Throughout the course of 2014 the Bad Actor debate slowly took over the online poker headlines in California, and when it looked like the state would be waiting yet another year to pass an online poker bill, many were quick to point the blame at PokerStars and their allies, or the coalition that lined up against them depending on their purview.
It’s certainly an interesting and important topic, but truth be told, the Bad Actor debate merely masked the underlying problems in California. Long before PokerStars and Bad Actors flooded discussion of California online poker, the state was given several chances, dating back to 2009, to pass an online poker bill and they completely whiffed.
Pinning California’s inability to pass an online poker bill on PokerStars or Bad Actor language is akin to blaming a 30-point blowout loss on the benchwarmers you inserted in the fourth quarter.
The best indicator that PokerStars had little to do with the failure to pass an online poker bill in California can be seen in the lack of blame being thrown at the company’s feet now that the bills are officially scrapped. In the lead up everyone was squawking about who would get the blame, PokerStars and company or the coalition lined up against them, if a bill wasn’t passed this year, but we were all duped.
Neither of these groups has received much blame because the failure wasn’t directly attributable to PokerStars or Bad Actors.
If PokerStars was the reason online poker failed to pass in California you would expect plenty of people (especially from the opposition side) to start pointing fingers at PokerStars involvement.
Instead, what we heard was there simply wasn’t enough time, and that California needs to get it right. No mention of PokerStars, only passing references to Bad Actor clauses, and no mention of the two coalitions that formed with PokerStars, the Morongos, the Bicycle Casino, the Commerce Casino, and Hawaiian Gardens on one side and 13 other tribes led by the Pechangas, the Agua Caliente, Pala, and others.
When the bills were shelved it was as if the most contentious point over the past three months never existed.
PokerStars’ Director of Group Strategy and Business Development, Guy Templer, spoke to EGR Magazine (paywall) offering up his view on what happened in California:
“No, PokerStars was not responsible for [for the collapse of online poker legislation]. There were many factors at play. Although consensus towards internet poker was at its strongest in the last few years, it was still not universal.”
Templer’s statement seems innocuous enough, that there were too many unresolved issues already on the table, and adding PokerStars to the mix didn’t tip the scales in one direction or another.
Reading between the lines it may even say more. Templer’s comments could be an indication (conjecture alert) that certain interests in the state are not on board with online poker (even though some may publicly say they are) and are doing everything they can to create wedge issues to drive the pro-online poker factions apart.
The longstanding hurdles
The real problem in California has to do with the state’s size.
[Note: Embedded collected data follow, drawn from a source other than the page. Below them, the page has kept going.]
(** ** A wake *)

(** A step of a wake that holds what it held. *)
Lemma wake_same k pl s w t n' locks' (t' : option wtask) :
  conc_inv k pl s → wc_wakes s !! w = Some t →
  data_inv pl (wc_regs s) n' →
  length (nw_buddy_orders n') = length (nw_buddy_orders (wc_nw s)) →
  t' ≫= wake_hold = wake_hold t →
  locks_change (HWake w) (wc_locks s) locks' (wake_guard t) (t' ≫= wake_guard) →
  from_option (wake_ok k (wc_regs s)) True t' →
  conc_inv k pl (mkWconc n' locks' (wc_regs s) (partial_alter (λ _, t') w (wc_wakes s))).
Proof.
  intros Hi Ht Hd Hl Hh Hlk Hw. apply (conc_wake k pl pl s); try done.
  - apply grip_keep_ok; [apply Hi|]. by rewrite Ht.
  - by rewrite Ht.
Qed.

(** A step of a wake that changes how it holds [id]. *)
Lemma wake_touch k pl s w t n' (t' : option wtask) id r p p' e e' ch ch' slot slot' :
  conc_inv k pl s → wc_wakes s !! w = Some t → wc_regs s !! id = Some r → pl !! id = Some p →
  nw_entries (wc_nw s) !! id = Some e → nw_chans (wc_nw s) !! id = Some ch →
  nw_buddy_orders (wc_nw s) !! Z.to_nat (br_order (rt_reg r)) = Some slot →
  nw_buddy_orders n' = set_index (nw_buddy_orders (wc_nw s)) (br_order (rt_reg r)) slot' →
  nw_entries n' = <[id := e']> (nw_entries (wc_nw s)) →
  nw_chans n' = <[id := ch']> (nw_chans (wc_nw s)) →
  entry_ok id (br_order (rt_reg r)) p' r e' ch' →
  queue_change (br_order (rt_reg r)) id (bo_queue slot) (bo_queue slot') p p' →
  bo_count slot' = (if owes p r e then if owes p' r e' then bo_count slot else wrap (bo_count slot - 1)
                    else if owes p' r e' then wrap (bo_count slot + 1) else bo_count slot) →
  grip_change w id (wake_hold t) (t' ≫= wake_hold) p p' →
  t' ≫= wake_guard = wake_guard t →
  from_option (wake_ok k (wc_regs s)) True t' →
  conc_inv k (<[id := p']> pl)
    (mkWconc n' (wc_locks s) (wc_regs s) (partial_alter (λ _, t') w (wc_wakes s))).
Proof.
  intros Hi Ht Hr Hp He Hc Hs Hor Hen Hch Hok Hq Hw Hg Hlk Hwk.
  apply (conc_wake k pl _ s); try done.
  - rewrite <- (insert_id (wc_regs s) id r Hr).
    eapply (data_update _ _ (wc_nw s)); try done. apply Hi.
  - rewrite Hor. apply length_set_index.
  - eapply grip_change_ok; [apply Hi|done|]. by rewrite Ht.
  - left. by rewrite Ht.
Qed.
As I’ve written in the past, California has the size and population of a country, which has led to not one or two gaming power players, but a dozen powerful interests, all looking to negotiate the best deal for themselves, and all with different goals and aims to satisfy.
The declining racetrack industry in California wants to be part of the process, but the tribes and cardrooms want to cut them out (why court more competition?) and deny them the ability to apply for online poker licenses.
The tracks themselves have some political clout (nowhere near some of the large tribes or even cardrooms) and they are being supported by labor unions, which makes racetracks a very thorny issue to deal with.
There is also the not so small matter of how to incorporate small tribes and small cardrooms. Will a new revenue sharing agreement be put in place between the tribes? will tribes and or cardrooms be allowed to operate as skins? Will they be cut out completely?
On top of all these other complex issues, you can then add in Bad Actor clauses and PokerStars.